┌────────
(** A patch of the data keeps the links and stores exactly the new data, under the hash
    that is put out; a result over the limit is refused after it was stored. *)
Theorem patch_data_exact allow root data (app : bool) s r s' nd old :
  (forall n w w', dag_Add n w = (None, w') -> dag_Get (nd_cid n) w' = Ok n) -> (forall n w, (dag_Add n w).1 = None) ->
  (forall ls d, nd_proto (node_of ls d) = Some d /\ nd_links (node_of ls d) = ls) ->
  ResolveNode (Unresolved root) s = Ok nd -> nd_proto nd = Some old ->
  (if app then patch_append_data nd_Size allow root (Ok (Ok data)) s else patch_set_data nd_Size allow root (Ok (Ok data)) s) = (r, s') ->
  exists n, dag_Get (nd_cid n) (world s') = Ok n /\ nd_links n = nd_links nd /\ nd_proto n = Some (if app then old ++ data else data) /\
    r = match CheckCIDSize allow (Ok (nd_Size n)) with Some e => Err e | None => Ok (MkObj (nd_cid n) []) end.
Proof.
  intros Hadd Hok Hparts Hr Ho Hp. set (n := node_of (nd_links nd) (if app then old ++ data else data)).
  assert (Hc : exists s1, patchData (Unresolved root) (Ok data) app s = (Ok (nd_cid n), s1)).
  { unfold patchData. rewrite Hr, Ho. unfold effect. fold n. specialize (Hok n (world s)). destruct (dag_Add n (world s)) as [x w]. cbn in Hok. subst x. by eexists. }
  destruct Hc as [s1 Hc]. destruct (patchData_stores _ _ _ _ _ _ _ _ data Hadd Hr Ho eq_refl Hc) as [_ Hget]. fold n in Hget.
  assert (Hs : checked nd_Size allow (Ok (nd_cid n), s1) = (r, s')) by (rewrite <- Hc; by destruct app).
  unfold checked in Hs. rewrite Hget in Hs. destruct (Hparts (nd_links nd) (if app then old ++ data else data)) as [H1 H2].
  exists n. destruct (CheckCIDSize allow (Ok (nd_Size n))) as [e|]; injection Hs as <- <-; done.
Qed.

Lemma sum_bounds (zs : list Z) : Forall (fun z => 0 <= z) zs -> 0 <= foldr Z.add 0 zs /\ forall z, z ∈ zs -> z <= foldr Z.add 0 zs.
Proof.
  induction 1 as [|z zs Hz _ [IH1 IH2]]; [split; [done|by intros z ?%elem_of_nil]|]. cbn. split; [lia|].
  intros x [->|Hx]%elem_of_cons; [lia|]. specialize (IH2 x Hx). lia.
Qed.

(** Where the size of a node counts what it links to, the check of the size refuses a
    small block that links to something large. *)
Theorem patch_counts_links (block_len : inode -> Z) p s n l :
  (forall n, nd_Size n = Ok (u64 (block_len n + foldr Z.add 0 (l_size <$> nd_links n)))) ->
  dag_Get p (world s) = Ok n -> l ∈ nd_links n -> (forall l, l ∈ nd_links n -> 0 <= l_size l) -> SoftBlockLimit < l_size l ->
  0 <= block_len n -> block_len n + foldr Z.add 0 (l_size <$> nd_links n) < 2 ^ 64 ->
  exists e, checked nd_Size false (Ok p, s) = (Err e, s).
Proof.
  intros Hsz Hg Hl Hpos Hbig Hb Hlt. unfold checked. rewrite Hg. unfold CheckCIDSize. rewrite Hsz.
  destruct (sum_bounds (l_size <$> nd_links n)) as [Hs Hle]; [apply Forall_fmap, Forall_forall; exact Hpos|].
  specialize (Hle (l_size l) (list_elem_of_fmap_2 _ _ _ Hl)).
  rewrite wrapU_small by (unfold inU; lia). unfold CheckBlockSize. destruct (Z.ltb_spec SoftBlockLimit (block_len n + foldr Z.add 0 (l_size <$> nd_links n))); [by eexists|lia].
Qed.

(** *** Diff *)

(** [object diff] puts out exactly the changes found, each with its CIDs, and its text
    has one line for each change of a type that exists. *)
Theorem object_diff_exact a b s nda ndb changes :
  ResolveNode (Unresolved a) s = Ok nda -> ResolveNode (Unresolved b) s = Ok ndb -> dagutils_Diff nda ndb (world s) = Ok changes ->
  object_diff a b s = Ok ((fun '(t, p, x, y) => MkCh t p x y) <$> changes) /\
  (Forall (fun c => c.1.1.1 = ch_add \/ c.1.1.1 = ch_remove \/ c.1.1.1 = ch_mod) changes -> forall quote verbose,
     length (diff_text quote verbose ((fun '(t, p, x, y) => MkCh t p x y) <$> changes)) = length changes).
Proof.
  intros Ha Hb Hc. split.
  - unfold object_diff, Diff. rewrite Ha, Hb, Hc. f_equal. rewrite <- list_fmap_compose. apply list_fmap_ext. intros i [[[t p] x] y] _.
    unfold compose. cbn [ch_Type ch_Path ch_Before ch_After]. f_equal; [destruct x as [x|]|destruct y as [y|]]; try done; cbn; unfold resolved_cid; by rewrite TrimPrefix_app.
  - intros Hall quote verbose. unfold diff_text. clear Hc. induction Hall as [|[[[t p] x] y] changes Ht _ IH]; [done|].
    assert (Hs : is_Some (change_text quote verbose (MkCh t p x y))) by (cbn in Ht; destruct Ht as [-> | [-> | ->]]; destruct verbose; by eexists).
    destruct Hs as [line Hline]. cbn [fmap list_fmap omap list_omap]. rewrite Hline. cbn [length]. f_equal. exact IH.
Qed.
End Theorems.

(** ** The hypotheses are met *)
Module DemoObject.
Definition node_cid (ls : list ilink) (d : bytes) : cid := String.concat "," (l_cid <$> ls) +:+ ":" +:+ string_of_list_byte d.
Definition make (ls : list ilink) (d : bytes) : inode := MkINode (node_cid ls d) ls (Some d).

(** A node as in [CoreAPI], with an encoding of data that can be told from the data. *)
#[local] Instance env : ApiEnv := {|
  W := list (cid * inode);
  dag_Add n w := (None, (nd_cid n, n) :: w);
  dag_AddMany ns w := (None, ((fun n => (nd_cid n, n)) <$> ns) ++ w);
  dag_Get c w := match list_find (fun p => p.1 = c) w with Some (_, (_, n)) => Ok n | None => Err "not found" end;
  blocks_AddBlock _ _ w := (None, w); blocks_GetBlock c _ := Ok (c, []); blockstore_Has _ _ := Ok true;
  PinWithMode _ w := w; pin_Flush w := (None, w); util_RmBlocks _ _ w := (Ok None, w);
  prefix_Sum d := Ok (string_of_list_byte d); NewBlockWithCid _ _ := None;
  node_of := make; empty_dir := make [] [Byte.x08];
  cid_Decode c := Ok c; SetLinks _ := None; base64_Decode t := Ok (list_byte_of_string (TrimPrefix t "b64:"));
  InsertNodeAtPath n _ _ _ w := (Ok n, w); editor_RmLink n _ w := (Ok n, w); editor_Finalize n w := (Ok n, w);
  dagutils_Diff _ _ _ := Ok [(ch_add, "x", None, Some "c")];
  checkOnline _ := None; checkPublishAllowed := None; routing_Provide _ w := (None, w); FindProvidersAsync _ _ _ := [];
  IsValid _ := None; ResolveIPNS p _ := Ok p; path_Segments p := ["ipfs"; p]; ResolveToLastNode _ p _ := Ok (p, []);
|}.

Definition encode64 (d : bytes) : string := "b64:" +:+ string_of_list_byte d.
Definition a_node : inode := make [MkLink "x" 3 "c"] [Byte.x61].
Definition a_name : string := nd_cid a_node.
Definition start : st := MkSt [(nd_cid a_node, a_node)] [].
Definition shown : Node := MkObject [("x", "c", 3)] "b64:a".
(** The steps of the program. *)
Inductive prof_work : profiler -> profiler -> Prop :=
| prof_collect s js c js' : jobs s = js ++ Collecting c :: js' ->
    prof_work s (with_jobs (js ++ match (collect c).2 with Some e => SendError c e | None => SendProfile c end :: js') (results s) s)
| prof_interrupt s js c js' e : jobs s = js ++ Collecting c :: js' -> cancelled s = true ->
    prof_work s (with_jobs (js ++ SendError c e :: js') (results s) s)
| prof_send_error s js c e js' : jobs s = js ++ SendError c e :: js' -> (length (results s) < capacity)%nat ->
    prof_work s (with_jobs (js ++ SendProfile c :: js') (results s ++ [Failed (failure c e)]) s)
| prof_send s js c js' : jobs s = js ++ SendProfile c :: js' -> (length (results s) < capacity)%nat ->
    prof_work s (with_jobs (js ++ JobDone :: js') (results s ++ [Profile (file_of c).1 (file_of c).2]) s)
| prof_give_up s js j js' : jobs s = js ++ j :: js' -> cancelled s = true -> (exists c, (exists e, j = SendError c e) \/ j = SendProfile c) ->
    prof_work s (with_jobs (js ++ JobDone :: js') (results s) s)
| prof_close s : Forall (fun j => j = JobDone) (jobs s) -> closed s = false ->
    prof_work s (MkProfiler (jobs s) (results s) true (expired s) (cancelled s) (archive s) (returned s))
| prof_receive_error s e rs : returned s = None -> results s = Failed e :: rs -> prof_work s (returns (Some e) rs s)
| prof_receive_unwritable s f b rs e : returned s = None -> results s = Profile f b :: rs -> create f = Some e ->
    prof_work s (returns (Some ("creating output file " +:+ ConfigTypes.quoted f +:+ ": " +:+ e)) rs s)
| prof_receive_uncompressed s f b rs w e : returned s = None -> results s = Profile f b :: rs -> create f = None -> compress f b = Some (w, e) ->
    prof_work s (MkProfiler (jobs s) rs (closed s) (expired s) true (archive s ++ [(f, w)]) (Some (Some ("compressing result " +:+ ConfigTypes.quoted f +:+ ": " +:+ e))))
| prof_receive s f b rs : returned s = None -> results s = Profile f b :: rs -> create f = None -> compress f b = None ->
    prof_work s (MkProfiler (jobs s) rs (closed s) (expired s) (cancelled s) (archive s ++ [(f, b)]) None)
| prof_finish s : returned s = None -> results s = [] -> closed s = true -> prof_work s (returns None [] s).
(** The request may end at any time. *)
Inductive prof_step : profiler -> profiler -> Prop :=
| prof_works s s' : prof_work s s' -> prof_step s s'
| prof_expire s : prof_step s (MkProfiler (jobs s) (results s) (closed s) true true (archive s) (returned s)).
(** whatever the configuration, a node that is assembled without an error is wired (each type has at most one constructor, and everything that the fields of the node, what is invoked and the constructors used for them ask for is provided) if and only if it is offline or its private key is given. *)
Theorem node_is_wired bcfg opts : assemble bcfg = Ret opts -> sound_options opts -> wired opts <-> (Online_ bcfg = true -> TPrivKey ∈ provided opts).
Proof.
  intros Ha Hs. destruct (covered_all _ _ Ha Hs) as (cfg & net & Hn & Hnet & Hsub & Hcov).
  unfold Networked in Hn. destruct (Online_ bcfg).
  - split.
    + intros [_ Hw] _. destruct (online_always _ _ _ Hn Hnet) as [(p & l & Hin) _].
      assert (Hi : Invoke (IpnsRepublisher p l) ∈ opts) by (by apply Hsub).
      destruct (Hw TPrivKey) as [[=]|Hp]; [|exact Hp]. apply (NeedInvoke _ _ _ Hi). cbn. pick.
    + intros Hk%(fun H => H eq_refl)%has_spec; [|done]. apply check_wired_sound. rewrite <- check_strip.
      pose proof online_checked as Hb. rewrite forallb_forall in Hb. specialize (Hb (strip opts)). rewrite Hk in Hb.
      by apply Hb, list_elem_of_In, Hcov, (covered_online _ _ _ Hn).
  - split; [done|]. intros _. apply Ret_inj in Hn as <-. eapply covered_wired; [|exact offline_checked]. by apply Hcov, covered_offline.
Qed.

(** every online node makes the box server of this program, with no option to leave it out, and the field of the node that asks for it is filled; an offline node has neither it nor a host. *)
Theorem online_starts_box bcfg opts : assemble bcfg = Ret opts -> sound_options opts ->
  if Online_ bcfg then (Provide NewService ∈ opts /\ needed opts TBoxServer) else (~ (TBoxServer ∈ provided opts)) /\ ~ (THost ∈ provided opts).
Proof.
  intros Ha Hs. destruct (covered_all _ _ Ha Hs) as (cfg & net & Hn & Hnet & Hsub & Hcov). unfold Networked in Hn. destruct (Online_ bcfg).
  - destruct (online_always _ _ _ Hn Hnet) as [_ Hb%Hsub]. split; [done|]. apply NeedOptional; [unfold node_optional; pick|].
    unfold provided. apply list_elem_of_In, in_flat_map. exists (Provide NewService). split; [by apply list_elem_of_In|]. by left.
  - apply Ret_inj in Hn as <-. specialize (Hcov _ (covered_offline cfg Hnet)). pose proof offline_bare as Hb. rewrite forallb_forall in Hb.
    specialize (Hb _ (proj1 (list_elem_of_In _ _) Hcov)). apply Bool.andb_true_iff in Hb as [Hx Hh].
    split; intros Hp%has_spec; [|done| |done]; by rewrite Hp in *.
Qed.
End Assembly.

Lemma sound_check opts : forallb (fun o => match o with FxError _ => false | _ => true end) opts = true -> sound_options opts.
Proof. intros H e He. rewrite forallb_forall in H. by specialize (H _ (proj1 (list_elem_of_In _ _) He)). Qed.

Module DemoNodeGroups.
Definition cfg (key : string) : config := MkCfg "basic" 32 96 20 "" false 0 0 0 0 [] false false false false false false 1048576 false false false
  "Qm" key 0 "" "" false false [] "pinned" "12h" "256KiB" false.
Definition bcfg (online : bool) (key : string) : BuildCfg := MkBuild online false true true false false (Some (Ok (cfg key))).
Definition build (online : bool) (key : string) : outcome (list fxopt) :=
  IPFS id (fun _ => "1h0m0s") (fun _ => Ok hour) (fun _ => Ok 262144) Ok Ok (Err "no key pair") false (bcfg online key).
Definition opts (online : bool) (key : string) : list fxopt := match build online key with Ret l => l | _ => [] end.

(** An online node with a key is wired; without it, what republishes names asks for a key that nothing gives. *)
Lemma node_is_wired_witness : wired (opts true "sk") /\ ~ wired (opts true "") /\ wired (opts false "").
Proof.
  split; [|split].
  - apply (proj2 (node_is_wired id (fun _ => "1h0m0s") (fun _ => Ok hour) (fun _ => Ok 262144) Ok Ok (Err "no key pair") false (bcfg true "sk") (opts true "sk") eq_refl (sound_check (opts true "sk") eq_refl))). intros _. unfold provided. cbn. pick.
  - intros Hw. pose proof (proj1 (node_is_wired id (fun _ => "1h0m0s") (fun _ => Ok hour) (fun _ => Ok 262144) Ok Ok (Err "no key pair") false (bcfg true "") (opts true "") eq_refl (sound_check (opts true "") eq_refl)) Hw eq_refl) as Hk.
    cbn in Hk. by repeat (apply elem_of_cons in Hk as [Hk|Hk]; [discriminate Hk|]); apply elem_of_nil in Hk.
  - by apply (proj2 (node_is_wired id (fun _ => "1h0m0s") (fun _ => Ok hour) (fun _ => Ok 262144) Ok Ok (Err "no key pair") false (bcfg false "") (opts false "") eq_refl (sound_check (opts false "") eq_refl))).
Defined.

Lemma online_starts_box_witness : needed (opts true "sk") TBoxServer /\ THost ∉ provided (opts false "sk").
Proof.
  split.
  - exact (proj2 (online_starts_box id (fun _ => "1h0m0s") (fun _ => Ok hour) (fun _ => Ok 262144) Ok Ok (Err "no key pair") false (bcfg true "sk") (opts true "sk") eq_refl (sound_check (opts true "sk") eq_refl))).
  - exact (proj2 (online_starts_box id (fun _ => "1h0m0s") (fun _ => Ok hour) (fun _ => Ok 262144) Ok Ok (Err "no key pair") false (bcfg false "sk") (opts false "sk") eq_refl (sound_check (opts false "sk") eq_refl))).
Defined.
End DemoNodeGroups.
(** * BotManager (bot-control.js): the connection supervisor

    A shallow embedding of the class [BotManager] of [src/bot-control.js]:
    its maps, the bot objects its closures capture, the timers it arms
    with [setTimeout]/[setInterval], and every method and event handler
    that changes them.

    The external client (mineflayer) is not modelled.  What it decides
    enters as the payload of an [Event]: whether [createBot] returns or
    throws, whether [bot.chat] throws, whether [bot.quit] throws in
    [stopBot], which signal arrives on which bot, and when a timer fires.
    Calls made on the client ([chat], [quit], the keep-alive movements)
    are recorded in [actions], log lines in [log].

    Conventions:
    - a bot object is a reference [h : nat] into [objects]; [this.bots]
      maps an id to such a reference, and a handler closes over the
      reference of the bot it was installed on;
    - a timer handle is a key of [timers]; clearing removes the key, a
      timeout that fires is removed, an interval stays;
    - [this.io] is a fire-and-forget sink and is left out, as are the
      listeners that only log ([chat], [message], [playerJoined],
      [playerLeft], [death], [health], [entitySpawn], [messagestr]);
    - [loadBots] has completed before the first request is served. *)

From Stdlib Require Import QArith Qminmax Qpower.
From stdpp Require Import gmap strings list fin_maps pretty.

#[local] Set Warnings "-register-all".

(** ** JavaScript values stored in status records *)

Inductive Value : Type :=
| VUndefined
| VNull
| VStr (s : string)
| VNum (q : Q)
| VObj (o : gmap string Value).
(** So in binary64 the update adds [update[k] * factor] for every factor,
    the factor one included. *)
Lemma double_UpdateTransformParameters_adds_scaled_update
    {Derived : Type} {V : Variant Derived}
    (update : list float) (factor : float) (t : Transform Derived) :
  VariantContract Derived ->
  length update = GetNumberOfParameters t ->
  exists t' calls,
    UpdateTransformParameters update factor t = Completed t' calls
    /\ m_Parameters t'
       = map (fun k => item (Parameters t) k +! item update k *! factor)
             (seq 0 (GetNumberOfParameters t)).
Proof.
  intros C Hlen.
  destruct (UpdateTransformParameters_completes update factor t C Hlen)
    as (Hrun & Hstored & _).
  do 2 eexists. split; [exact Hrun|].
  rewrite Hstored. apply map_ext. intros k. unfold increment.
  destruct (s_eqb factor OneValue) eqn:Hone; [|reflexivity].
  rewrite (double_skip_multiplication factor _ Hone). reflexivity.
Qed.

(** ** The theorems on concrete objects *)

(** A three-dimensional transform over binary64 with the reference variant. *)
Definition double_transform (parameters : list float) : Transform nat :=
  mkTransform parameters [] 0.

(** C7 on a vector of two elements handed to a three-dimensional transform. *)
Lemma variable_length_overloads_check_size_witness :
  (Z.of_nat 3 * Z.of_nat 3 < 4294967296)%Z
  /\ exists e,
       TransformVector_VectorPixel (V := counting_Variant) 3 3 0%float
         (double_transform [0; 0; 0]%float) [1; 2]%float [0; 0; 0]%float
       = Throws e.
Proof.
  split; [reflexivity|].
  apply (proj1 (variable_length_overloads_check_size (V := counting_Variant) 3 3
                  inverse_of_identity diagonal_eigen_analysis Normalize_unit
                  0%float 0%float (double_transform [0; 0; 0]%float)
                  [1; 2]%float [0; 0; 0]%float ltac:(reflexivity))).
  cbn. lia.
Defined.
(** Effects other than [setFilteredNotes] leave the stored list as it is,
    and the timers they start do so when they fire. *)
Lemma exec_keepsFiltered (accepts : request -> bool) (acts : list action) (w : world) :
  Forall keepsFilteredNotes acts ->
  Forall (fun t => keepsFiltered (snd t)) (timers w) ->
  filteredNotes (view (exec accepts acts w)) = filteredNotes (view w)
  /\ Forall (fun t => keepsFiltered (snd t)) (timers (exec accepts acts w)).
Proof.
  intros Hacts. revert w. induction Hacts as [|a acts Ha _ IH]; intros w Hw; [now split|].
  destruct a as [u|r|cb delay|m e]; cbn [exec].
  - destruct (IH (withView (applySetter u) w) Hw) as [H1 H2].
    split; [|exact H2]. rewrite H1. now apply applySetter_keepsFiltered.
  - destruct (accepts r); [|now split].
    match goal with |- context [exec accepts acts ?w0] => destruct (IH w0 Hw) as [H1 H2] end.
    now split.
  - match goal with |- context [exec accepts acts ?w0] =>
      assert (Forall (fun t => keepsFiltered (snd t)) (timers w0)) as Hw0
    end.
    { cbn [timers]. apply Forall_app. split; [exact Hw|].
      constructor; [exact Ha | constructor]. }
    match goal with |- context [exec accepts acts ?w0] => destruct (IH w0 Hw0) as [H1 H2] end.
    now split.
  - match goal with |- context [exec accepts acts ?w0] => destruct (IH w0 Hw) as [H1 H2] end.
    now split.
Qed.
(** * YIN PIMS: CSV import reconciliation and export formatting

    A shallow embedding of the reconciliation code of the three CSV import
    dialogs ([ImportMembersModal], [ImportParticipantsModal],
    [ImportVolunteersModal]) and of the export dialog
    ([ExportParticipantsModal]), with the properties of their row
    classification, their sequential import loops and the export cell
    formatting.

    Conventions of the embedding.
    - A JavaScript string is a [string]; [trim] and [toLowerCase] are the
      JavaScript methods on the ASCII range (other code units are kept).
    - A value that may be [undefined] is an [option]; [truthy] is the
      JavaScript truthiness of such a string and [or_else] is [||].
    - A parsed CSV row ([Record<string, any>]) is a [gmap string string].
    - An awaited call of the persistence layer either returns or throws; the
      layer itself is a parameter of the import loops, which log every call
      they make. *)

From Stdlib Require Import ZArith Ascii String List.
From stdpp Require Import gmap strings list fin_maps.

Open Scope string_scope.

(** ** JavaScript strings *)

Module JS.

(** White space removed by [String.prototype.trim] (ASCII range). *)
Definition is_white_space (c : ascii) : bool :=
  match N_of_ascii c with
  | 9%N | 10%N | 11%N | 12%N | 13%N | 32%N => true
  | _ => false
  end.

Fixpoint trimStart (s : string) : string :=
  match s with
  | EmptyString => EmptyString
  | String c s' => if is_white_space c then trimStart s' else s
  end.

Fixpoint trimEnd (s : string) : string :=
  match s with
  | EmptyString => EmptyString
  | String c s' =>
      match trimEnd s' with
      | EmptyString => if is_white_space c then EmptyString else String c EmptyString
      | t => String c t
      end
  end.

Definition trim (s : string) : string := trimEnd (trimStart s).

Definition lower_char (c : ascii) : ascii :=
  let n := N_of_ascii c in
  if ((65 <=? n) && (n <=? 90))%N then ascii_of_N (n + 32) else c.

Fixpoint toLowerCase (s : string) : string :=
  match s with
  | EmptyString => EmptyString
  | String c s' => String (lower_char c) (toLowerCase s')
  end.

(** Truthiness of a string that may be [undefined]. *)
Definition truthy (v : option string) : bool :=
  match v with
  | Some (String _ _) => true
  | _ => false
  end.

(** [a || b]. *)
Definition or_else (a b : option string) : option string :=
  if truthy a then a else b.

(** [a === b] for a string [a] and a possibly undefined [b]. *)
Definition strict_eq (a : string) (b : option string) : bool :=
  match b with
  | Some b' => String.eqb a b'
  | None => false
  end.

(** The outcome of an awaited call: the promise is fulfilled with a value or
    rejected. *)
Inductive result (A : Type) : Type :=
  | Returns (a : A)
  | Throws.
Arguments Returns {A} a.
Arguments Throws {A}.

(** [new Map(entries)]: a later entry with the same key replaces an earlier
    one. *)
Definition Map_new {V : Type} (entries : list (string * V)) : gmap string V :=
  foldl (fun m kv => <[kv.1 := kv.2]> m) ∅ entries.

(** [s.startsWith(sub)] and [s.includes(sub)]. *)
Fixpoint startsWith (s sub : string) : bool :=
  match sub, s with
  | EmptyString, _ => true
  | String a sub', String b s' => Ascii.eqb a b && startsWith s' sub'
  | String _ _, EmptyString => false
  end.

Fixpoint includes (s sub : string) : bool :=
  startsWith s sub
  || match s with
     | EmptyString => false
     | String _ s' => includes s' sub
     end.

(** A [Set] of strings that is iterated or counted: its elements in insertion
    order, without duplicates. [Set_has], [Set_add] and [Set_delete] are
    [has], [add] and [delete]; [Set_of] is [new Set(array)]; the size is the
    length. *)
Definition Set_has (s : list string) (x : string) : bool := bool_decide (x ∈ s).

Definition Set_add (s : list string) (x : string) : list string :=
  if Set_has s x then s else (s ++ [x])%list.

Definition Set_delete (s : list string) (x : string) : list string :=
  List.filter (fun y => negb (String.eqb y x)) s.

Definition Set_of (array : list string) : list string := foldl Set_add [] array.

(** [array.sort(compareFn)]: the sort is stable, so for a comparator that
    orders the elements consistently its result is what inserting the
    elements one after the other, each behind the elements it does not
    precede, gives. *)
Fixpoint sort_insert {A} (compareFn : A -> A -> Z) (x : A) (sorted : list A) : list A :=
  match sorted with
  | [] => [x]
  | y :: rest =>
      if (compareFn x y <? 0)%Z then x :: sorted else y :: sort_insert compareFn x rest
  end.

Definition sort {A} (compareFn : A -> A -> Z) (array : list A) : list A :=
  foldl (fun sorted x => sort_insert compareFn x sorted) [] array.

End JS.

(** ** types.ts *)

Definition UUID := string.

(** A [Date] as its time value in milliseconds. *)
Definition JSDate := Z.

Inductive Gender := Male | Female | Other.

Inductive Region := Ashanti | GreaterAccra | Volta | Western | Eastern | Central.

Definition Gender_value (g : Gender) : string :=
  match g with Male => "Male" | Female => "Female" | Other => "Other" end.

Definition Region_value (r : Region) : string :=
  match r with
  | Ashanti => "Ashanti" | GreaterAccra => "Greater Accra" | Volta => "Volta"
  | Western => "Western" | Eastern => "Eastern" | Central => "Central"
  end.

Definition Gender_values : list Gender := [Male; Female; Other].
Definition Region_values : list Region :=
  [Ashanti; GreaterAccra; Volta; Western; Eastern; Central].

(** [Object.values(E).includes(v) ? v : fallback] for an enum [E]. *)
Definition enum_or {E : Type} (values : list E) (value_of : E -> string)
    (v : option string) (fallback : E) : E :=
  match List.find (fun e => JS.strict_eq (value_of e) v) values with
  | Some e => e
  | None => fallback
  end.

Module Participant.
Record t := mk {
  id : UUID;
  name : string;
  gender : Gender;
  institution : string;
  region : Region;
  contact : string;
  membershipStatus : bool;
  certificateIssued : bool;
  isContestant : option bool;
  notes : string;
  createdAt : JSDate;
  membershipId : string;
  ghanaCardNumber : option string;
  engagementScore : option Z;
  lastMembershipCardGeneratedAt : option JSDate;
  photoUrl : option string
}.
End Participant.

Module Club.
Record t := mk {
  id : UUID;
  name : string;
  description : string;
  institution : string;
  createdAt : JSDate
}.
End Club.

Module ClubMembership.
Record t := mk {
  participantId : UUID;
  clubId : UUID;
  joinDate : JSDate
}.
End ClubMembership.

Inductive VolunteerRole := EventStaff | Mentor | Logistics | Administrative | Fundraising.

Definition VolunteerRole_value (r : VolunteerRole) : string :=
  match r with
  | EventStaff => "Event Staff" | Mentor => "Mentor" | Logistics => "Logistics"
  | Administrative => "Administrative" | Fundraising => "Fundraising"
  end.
└────────
■ **INSTRUCTIONS FOR THE TASK**:
For every line in the data above that holds "this", return the line itself.

■ **RESPONSE AREA**:
(** every online node makes the box server of this program, with no option to leave it out, and the field of the node that asks for it is filled; an offline node has neither it nor a host. *)
    - a bot object is a reference [h : nat] into [objects]; [this.bots]
    - [this.io] is a fire-and-forget sink and is left out, as are the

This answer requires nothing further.